10. Elemento enrijecedor, de acordo com a reivindicação 1, caracterizado pelo fato de que as fibras das primeira e segunda camadas de reforço apresentam uma tolerância ao alongamento superior a 7%.
11. Elemento enrijecedor, de acordo com a reivindicação 1, caracterizado pelo fato de que as fibras são do tipo Diolen® 164S.
12. Elemento enrijecedor, de acordo com as reivindicações 4 ou 5, caracterizado pelo fato de que o material das terceira e quarta camadas de reforço compreende fibras do mesmo material que das primeira e segunda camadas de reforço.
13. Elemento enrijecedor, de acordo com as reivindicações 4 ou 5, caracterizado pelo fato de que o material das terceira e quarta camadas de reforço é feito de aramide.
14. Elemento enrijecedor, de acordo com a reivindicação 1, caracterizado pelo fato de que o corpo elastomérico compreende um material tendo um valor de dureza Shore A entre 80-95.
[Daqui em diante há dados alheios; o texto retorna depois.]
(* ===== verification/StreamPacket.v ===== *)
(** The stream packets from the encoder to the decoder.

    A BBL header in UDP over IPv4 or IPv6, optionally in a PPPoE session, in a
    frame with up to two VLAN tags: the bytes [encode_ethernet] writes for it and
    what [decode_ethernet] gets back from them, layer by layer. *)
From S2P Require Import Prelude.
From S2P Require Import Const.
From S2P Require Import Checksum.
From S2P Require Import ProtoTypes.
From S2P Require Import Dec.
From S2P Require Import DecodePpp.
From S2P Require Import DecodeNet.
From S2P Require Import DecodeEth.
From S2P Require Import Enc.
From S2P Require Import EncodeApp.
From S2P Require Import EncodePpp.
From S2P Require Import EncodeEth.
From S2P Require Import RoundTrip.

(** ** BBL stream header *)

(** A header a stream sends: every field its type uses is set and in range. *)
Inductive bbl_ok : bbl_bbl -> Prop :=
| bbl_ok_unicast pad sub dir tos sid ifindex outer inner mcs mcg flow seq sec nsec :
    0 <= pad -> 0 <= sub < 256 -> 0 <= dir < 256 -> 0 <= tos < 256 -> 0 <= sid < 2 ^ 32 ->
    0 <= ifindex < 2 ^ 32 -> 0 <= outer < 65536 -> 0 <= inner < 65536 ->
    0 <= flow < 2 ^ 64 -> 0 <= seq < 2 ^ 64 -> 0 <= sec < 2 ^ 32 -> 0 <= nsec < 2 ^ 32 ->
    bbl_ok (mk_bbl (Some pad) BBL_TYPE_UNICAST sub dir tos sid (Some ifindex) (Some outer) (Some inner)
              mcs mcg flow seq sec nsec)
| bbl_ok_multicast pad sub dir tos sid ifindex outer inner mcs mcg flow seq sec nsec :
    0 <= pad -> 0 <= sub < 256 -> 0 <= dir < 256 -> 0 <= tos < 256 -> 0 <= sid < 2 ^ 32 ->
    0 <= mcs < 2 ^ 32 -> 0 <= mcg < 2 ^ 32 ->
    0 <= flow < 2 ^ 64 -> 0 <= seq < 2 ^ 64 -> 0 <= sec < 2 ^ 32 -> 0 <= nsec < 2 ^ 32 ->
    bbl_ok (mk_bbl (Some pad) BBL_TYPE_MULTICAST sub dir tos sid ifindex outer inner
              (Some mcs) (Some mcg) flow seq sec nsec).

(** What the receiver gets: the padding and the fields of the other type are not transmitted. *)
Definition bbl_received (b : bbl_bbl) : bbl_bbl :=
  if bbl_type b =? BBL_TYPE_UNICAST
  then b {{ bbl_padding := None ; bbl_mc_source := None ; bbl_mc_group := None }}
  else b {{ bbl_padding := None ; bbl_ifindex := None ; bbl_outer_vlan_id := None ; bbl_inner_vlan_id := None }}.

Definition or0 (o : option Z) : Z := match o with Some v => v | None => 0 end.

Definition bbl_bytes (b : bbl_bbl) : list Z :=
  replicate (Z.to_nat (or0 (bbl_padding b))) 0 ++
  le_split 8 BBL_MAGIC_NUMBER ++ [bbl_type b] ++ [bbl_sub_type b] ++ [bbl_direction b] ++ [bbl_tos b] ++
  le_split 4 (bbl_session_id b) ++
  (if bbl_type b =? BBL_TYPE_UNICAST
   then le_split 4 (or0 (bbl_ifindex b)) ++ le_split 2 (or0 (bbl_outer_vlan_id b)) ++ le_split 2 (or0 (bbl_inner_vlan_id b))
   else le_split 4 (or0 (bbl_mc_source b)) ++ le_split 4 (or0 (bbl_mc_group b))) ++
  le_split 8 (bbl_flow_id b) ++ le_split 8 (bbl_flow_seq b) ++ le_split 4 (bbl_tv_sec b) ++ le_split 4 (bbl_tv_nsec b).

Lemma wp_padding pad pre out room l0 (Q : unit -> wr -> Prop) :
  0 <= pad <= Z.of_nat (length room) ->
  (forall room', length room' = (length room - Z.to_nat pad)%nat ->
     Q tt (wst pre (out ++ replicate (Z.to_nat pad) 0) room' l0)) ->
  wp (when (nz pad) (put (replicate (Z.to_nat pad) 0))) Q (wst pre out room l0).
Proof.
  intros Hp HQ. unfold when, nz. destruct (pad =? 0) eqn:E; cbn [negb].
  - apply Z.eqb_eq in E. subst pad. specialize (HQ room). cbn in HQ. rewrite app_nil_r in HQ. apply HQ. lia.
  - eapply wp_eq; [apply run_put; rewrite length_replicate; lia|]. apply HQ.
    rewrite length_drop, length_replicate. lia.
Qed.

Lemma encode_bbl_emits b : bbl_ok b -> emits (encode_bbl b) (bbl_bytes b) PROTOCOL_SUCCESS.
Proof.
  intros Hb pre room l0 Hr. unfold bbl_bytes, encode_bbl in *.
  destruct Hb; cbn -[replicate le_split length app] in *; rewrite length_app, length_replicate in Hr;
    enc_go; (apply wp_padding; [lia|intros room1 Hl1]); enc_go; enc_done.
Qed.

Lemma rd_skip n c r l sp spl spe e :
  0 <= c -> l = c + Z.of_nat n -> l < 65536 ->
  (if c <? l then bump (l - c) else mret tt) (mk_dec (replicate n 0 ++ r) l sp spl spe e) =
    Ok tt (mk_dec r c sp spl spe e).
Proof.
  intros Hc Hl Hl'. destruct (c <? l) eqn:E.
  - rewrite rd_bump by (rewrite ?length_replicate; lia). do 2 f_equal. lia.
  - assert (n = 0%nat) as -> by lia. cbn. do 2 f_equal. lia.
Qed.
15. Método de fabricação de um elemento enrijecedor para um corpo alongado, caracterizado pelo fato de compreender as etapas de: a) prover uma haste cilíndrica, alongada, como um gabarito; b) prover um material de fibra polimérica entrelaçado; c) envolver circunferencialmente a haste cilíndrica com o material de fibra polimérica entrelaçado; d) fixar, de modo removível, uma interface de disposição terminal à haste cilíndrica, dita interface de disposição terminal compreendendo um anel de retenção; e) pelo menos, parcialmente, desentrelaçar o material de fibra polimérica entrelaçado na extremidade de disposição terminal, passando as fibras pelo menos parcialmente não- entrelaçadas sobre o anel de retenção e, novamente, ao longo de pelo menos parte do comprimento da palmilha; f) dispor um molde de injeção cilíndrico em torno da haste central; g) injetar uma mistura de elastômero polimerizável dentro do molde; h) permitir ao elastômero curar; e i) remover a haste central.
16. Método, de acordo com a reivindicação 15, caracterizado pelo fato de que o material de fibra polimérica entrelaçada é uma palmilha tubular, entrelaçada.
17. Método, de acordo com a reivindicação 15, caracterizado pelo fato de que uma pluralidade de fibras de retorno é cortada numa predeterminada extensão e disposta em regiões de densidade de fibra variável.
18. Método, de acordo com a reivindicação 15, caracterizado pelo fato de que um material flexível é enrolado em forma de espiral em volta do material de fibra polimérica entrelaçada, antes da passagem das fibras não- entrelaçadas novamente ao longo da extensão do material de fibra polimérica entrelaçada.
19. Método, de acordo com a reivindicação 15, caracterizado pelo fato de que um material flexível é enrolado em forma de espiral em volta das fibras de retorno.